Beijing: China's top energy group and its partners Qatar Petroleum and Royal Dutch Shell agreed to push ahead with plans for a $12.6 billion refinery and petrochemical complex in east China which is likely to start before similar rival facilities.

China National Petroleum Corp (CNPC) said yesterday it and its joint venture partners signed an agreement to cooperate further on the project while Chinese Premier Wen Jiabao was visiting Doha on Wednesday.

"The three parties will cooperate further to push for the implementation of the project. The investment is a major development that will deepen CNPC's cooperation with a major Middle East resource nation and an international oil company," CNPC, parent of PetroChina, said in a statement.

The project, which includes a 400,000-barrel-per-day (bpd) refinery and a 1.2-million-tonne-per-year ethylene complex, is one of several joint-ventures that China, the world's second biggest energy consumer, hopes will provide the fuel for its expanding economy.

The other projects include ventures between Chinese energy firms and Venezuela's PDVSA, Kuwait Petroleum International and Russia's Rosneft. China's total refining capacity stood at around 10 million barrels per day at the end of 2010. It is likely to add another 3.7 million bpd between 2011 and 2015, industry officials said.

The CNPC project, to be located in the east coastal city Taizhou, won initial government approval in June.

Industry experts said Qatar Petroleum and Shell would have to work hard at negotiating a final deal that allows them to take part in the more lucrative fuel retailing.
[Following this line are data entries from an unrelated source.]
Lemma accept_from es b ev :
  buffers_ok b -> buffers_from es b -> buffers_from (es ++ [ev]) (accept_event b ev).1.
Proof.
  intros Hb H id e' He'. unfold RpcChunking.accept_event in He'.
  pose proof (sweep_from (ev_now ev) es b H) as Hs.
  pose proof (accept_cases (ev_now ev) (ev_opened ev) b (ev_frame ev) Hb) as Hcases.
  destruct (readChunk (ev_frame ev)) as [c|] eqn:Er.
  2: { rewrite Hcases in He'. by apply slots_from_more, Hs. }
  destruct (decide (id = ck_id c)) as [->|Hne].
  2: { rewrite accept_other in He' by (done || congruence). by apply slots_from_more, Hs. }
  destruct Hcases as (Hc & [[E _]|[[E _]|(Ht & He & Hn & b0 & Hb0 & Hst)]]);
    [by rewrite E in He'; cbn in He'; rewrite lookup_delete_eq in He'..|].
  pose proof (group_entry_from es (sweep (ev_now ev) b) c (ev_opened ev) Hs) as Hg.
  assert (Hl : b0 !! ck_id c = Some (group_entry (sweep (ev_now ev) b) c (ev_opened ev))).
  { destruct Hb0 as [[-> Hl]| ->]; [done|]. by rewrite lookup_insert_eq. }
  destruct (stores_own _ _ _ _ _ Hst Hl He') as [->|[-> _]].
  - by apply slots_from_more.
  - by apply stored_from.
Qed.

Lemma accept_all_from es : buffers_from es (accept_all ∅ es).
Proof.
  induction es as [|e es IH] using rev_ind; [apply map_Forall_empty|].
  rewrite accept_all_snoc. apply accept_from; [|done]. apply accept_all_ok, empty_ok.
Qed.

(** ** Theorems on every history *)

(** C35: A frame is delivered only whole: whatever frames arrive in whatever
    order, a completed group has exactly its declared number of pieces, every
    one of them non-empty and received in a chunk with that id, that position
    and that total, and the result is the parse of the pieces joined in index
    order. *)
Theorem complete_only_whole (es : list Event) (ev : Event) (f : F) :
  (accept_event (accept_all ∅ es) ev).2 = Acc_complete f ->
  exists id total parts,
    JSON_parse (concat parts) = Some f /\ Z.of_nat (length parts) = total /\
    forall i d, parts !! i = Some d -> d <> [] /\
      delivered (es ++ [ev]) {| ck_id := id; ck_index := Z.of_nat i; ck_total := total; ck_data := d |}.
Proof.
  intros H. set (b := accept_all ∅ es) in *.
  assert (Hb : buffers_ok b) by apply accept_all_ok, empty_ok.
  pose proof (accept_cases (ev_now ev) (ev_opened ev) b (ev_frame ev) Hb) as Hcases.
  unfold RpcChunking.accept_event in H.
  destruct (readChunk (ev_frame ev)) as [c|] eqn:Er; [|by rewrite Hcases in H].
  destruct Hcases as (Hc & [[E _]|[[E _]|(Ht & He & Hn & b0 & _ & Hst)]]); [by rewrite E in H..|].
  set (e := group_entry (sweep (ev_now ev) b) c (ev_opened ev)) in *.
  inversion Hst as [ | | | |Hs Hbud Hfull Hres]; try (match goal with E : _ = accept _ _ _ _ |- _ => rewrite <- E in H end; done).
  rewrite <- Hres in H. cbn in H. fold (mb_chunks (stored e c)) in H.
  exists (ck_id c), (mb_total e), (mb_chunks (stored e c)).
  destruct (JSON_parse _) as [f'|] eqn:Ep; [|done]. injection H as ->.
  assert (Hlen : Z.of_nat (length (mb_chunks (stored e c))) = mb_total e)
    by (cbn; rewrite length_insert; apply He).
  split_and!; [done|done|]. intros i d Hi. assert (Hd : d <> []).
  { eapply filled_all; [|done]. rewrite Hlen. cbn. rewrite (weight_insert _ _ _ [] _ Hs).
    rewrite <- (eo_received e He). destruct (ck_data c) eqn:Ed; [by apply co_data in Hc|]. cbn. lia. }
  split; [done|]. eapply (stored_from es ev c e Hc Er Hn); [|done|done].
  apply group_entry_from, sweep_from, accept_all_from.
Qed.

(** At every moment each group in the buffers declares between 1 and
    1024 slots, is not complete, counts its filled slots and their bytes
    exactly, holds at most 16000000 bytes, and was opened at most 60 seconds
    before the latest clock reading. *)
Theorem buffers_bounded (es : list Event) (ev : Event) :
  ev_now ev <= ev_opened ev ->
  map_Forall (fun _ e => entry_ok e /\ ev_now ev - mb_createdAt e <= MESH_CHUNK_TTL_MS)
    (accept_all ∅ (es ++ [ev])).
Proof.
  intros Hclock id e He.
  assert (Hok : buffers_ok (accept_all ∅ (es ++ [ev]))) by apply accept_all_ok, empty_ok.
  split; [by eapply Hok|]. rewrite accept_all_snoc in He. unfold RpcChunking.accept_event in He.
  set (b := accept_all ∅ es) in *. assert (Hb : buffers_ok b) by apply accept_all_ok, empty_ok.
  assert (Hsw : forall id' e', sweep (ev_now ev) b !! id' = Some e' -> ev_now ev - mb_createdAt e' <= MESH_CHUNK_TTL_MS).
  { intros id' e'. rewrite sweep_lookup. destruct (b !! id') as [x|]; [|done]. case_decide; [done|].
    intros [= <-]. lia. }
  pose proof (accept_cases (ev_now ev) (ev_opened ev) b (ev_frame ev) Hb) as Hcases.
  destruct (readChunk (ev_frame ev)) as [c|] eqn:Er.
  2: { rewrite Hcases in He. by eapply Hsw. }
  destruct (decide (id = ck_id c)) as [->|Hne].
  2: { rewrite accept_other in He by (done || congruence). by eapply Hsw. }
  destruct Hcases as (Hc & [[E _]|[[E _]|(Ht & Hg & Hn & b0 & Hb0 & Hst)]]);
    [by rewrite E in He; cbn in He; rewrite lookup_delete_eq in He..|].
  set (g := group_entry (sweep (ev_now ev) b) c (ev_opened ev)) in *.
  assert (Hl : b0 !! ck_id c = Some g).
  { destruct Hb0 as [[-> Hl]| ->]; [done|]. by rewrite lookup_insert_eq. }
  assert (Hage : ev_now ev - mb_createdAt g <= MESH_CHUNK_TTL_MS).
  { unfold g, group_entry. destruct (sweep _ b !! ck_id c) eqn:Eg; cbn; [by eapply Hsw|].
    unfold MESH_CHUNK_TTL_MS. lia. }
  by destruct (stores_own _ _ _ _ _ Hst Hl He) as [->|[-> _]].
Qed.

(** One chunk affects one group.  A frame without the shape of a chunk
    changes nothing; any other leaves every other unexpired group as it was,
    and its own group is kept exactly when the answer is "partial", with the
    counters the answer reports: a refusal or a completion drops it. *)
Theorem accept_isolated (es : list Event) (now opened : Z) (frame : WValue) :
  let b := accept_all ∅ es in
  let res := accept now opened b frame in
  match readChunk frame with
  | None => res.1 = sweep now b /\ exists id, res.2 = Acc_failed malformed_chunk id
  | Some c =>
      (forall id, id <> ck_id c -> res.1 !! id = sweep now b !! id) /\
      match res.2 with
      | Acc_partial n total =>
          total = ck_total c /\ exists e, res.1 !! ck_id c = Some e /\ mb_received e = n /\ mb_total e = total
      | Acc_complete _ => res.1 !! ck_id c = None
      | Acc_failed reason id => res.1 !! ck_id c = None /\ id = ck_id c /\ reason <> malformed_chunk
      end
  end.
Proof.
  cbv zeta. set (b := accept_all ∅ es). assert (Hb : buffers_ok b) by apply accept_all_ok, empty_ok.
  pose proof (accept_cases now opened b frame Hb) as Hcases.
  destruct (readChunk frame) as [c|] eqn:Er; [|rewrite Hcases; eauto].
  split; [intros id Hid; apply accept_other; [done|congruence]|].
  destruct Hcases as (Hc & [[-> _]|[[-> _]|(Ht & Hg & Hn & b0 & Hb0 & Hst)]]);
    [cbn; rewrite lookup_delete_eq; done..|].
  set (g := group_entry (sweep now b) c opened) in *.
  assert (Hl : b0 !! ck_id c = Some g).
  { destruct Hb0 as [[-> Hl]| ->]; [done|]. by rewrite lookup_insert_eq. }
  destruct Hst; cbn; rewrite ?lookup_delete_eq, ?lookup_insert_eq; try done; eauto 6.
  by destruct (JSON_parse _).
Qed.

(** ** Following one split frame *)

Lemma readChunk_envelope v id i n d :
  id <> [] -> d <> [] -> 0 <= i < n ->
  readChunk (envelope_value (buildChunkEnvelope v id i n d))
  = Some {| ck_id := id; ck_index := i; ck_total := n; ck_data := d |}.
Proof.
  intros Hid Hd Hi. set (e := buildChunkEnvelope v id i n d). unfold RpcChunking.readChunk.
  assert (frame_field (envelope_value e) "chunkId" = W_string id /\ frame_field (envelope_value e) "data" = W_string d /\
          frame_field (envelope_value e) "index" = W_number (W_int i) /\
          frame_field (envelope_value e) "total" = W_number (W_int n)) as (-> & -> & -> & ->) by done.
  cbv zeta. cbn [to_Number string_or_empty].
  match goal with |- (if ?b then _ else _) = _ => destruct b eqn:E; [exfalso|done] end.
  rewrite !orb_true_iff in E. destruct E as [[[[E|E]|E]|E]|E]; breflect; done || lia.
Qed.

Section Frame.
(** The slices of a frame sent under [id], all of whose chunks arrive
    between the clock readings [t0] and [t0 + TTL]. *)
Context (id : ustring) (ss : list ustring) (t0 : Z).
Hypothesis ss_nonempty : Forall (fun s => s <> []) ss.
Hypothesis ss_count : Z.of_nat (length ss) <= MESH_MAX_CHUNKS.
Hypothesis ss_budget : slot_bytes ss <= MESH_MAX_REASSEMBLED_BYTES.

Definition part (i : nat) (s : ustring) : Chunk :=
  {| ck_id := id; ck_index := Z.of_nat i; ck_total := Z.of_nat (length ss); ck_data := s |}.

Definition in_window (ev : Event) : Prop :=
  t0 <= ev_opened ev /\ ev_now ev <= t0 + MESH_CHUNK_TTL_MS.

(** A chunk that claims [id] is one of the frame's. *)
Definition own_or_other (ev : Event) : Prop :=
  forall c, readChunk (ev_frame ev) = Some c -> ck_id c = id -> exists i s, ss !! i = Some s /\ c = part i s.

Definition brings (ev : Event) (i : nat) : Prop :=
  exists s, ss !! i = Some s /\ readChunk (ev_frame ev) = Some (part i s).

(** The group holds the slices whose positions were seen, and no others. *)
Record tracks (e : MeshChunkBuffer) (seen : gset nat) : Prop := {
  tr_ok : entry_ok e;
  tr_total : mb_total e = Z.of_nat (length ss);
  tr_age : t0 <= mb_createdAt e;
  tr_slots : forall i s, ss !! i = Some s -> mb_chunks e !! i = Some (if decide (i ∈ seen) then s else []) }.

Definition following (b : Buffers) (seen : gset nat) : Prop :=
  buffers_ok b /\ match b !! id with Some e => tracks e seen | None => seen = ∅ end.

Lemma slice_filled i s : ss !! i = Some s -> s <> [].
Proof. intros Hi. exact (Forall_lookup_1 _ ss i s ss_nonempty Hi). Qed.

Lemma part_ok i s : id <> [] -> ss !! i = Some s -> chunk_ok (part i s).
Proof.
  intros Hid Hi. split; cbn; [done| |].
  - apply lookup_lt_Some in Hi. lia.
  - by eapply slice_filled.
Qed.

Lemma tracks_length e seen : tracks e seen -> length (mb_chunks e) = length ss.
Proof. intros H. pose proof (eo_slots e (tr_ok _ _ H)). rewrite (tr_total _ _ H) in *. lia. Qed.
"The broad trend won't change — to limit investors' access to fuel marketing in favour of state majors," said Yan Kefeng of Cambridge Energy Research Associates (Cera).

"But to CNPC, this might be slightly different — the project would mean CNPC is giving its partners chance to grab market share in competitor's turf."

CNPC has also partnered Venezuela's state-run PDVSA for a refinery and petrochemical complex in Guangdong province, under which PDVSA will supply the crude and provide oilfield concessions to CNPC in Venezuela in return for a footfold in China's vast fuel market.

But industry experts say the deal could be caught in the web of sometimes tense diplomatic relations between the United States, China and Venezuela.

Sinopec has partnered with Kuwait's national oil company to set up a similar venture in Zhanjiang city. Industry experts expect negotiations for the final commercial contract to be lengthy as Sinopec could prove to be a tough negotiator and Kuwait Petroleum needs to find a global oil firm to partner with.

State firms dominate

China is hungry for fuel, but the refining business has long been dominated by state giants Sinopec and PetroChina and the government still sets prices at the pump.

Without full access to wholesale operations and what happens at fuel stations, refiners often bear the brunt of thin or negative margins.

The only success so far is the refinery-petrochemical venture between Sinopec, ExxonMobil and Saudi Aramco in the southern province of Fujian which took more than a decade to materialise.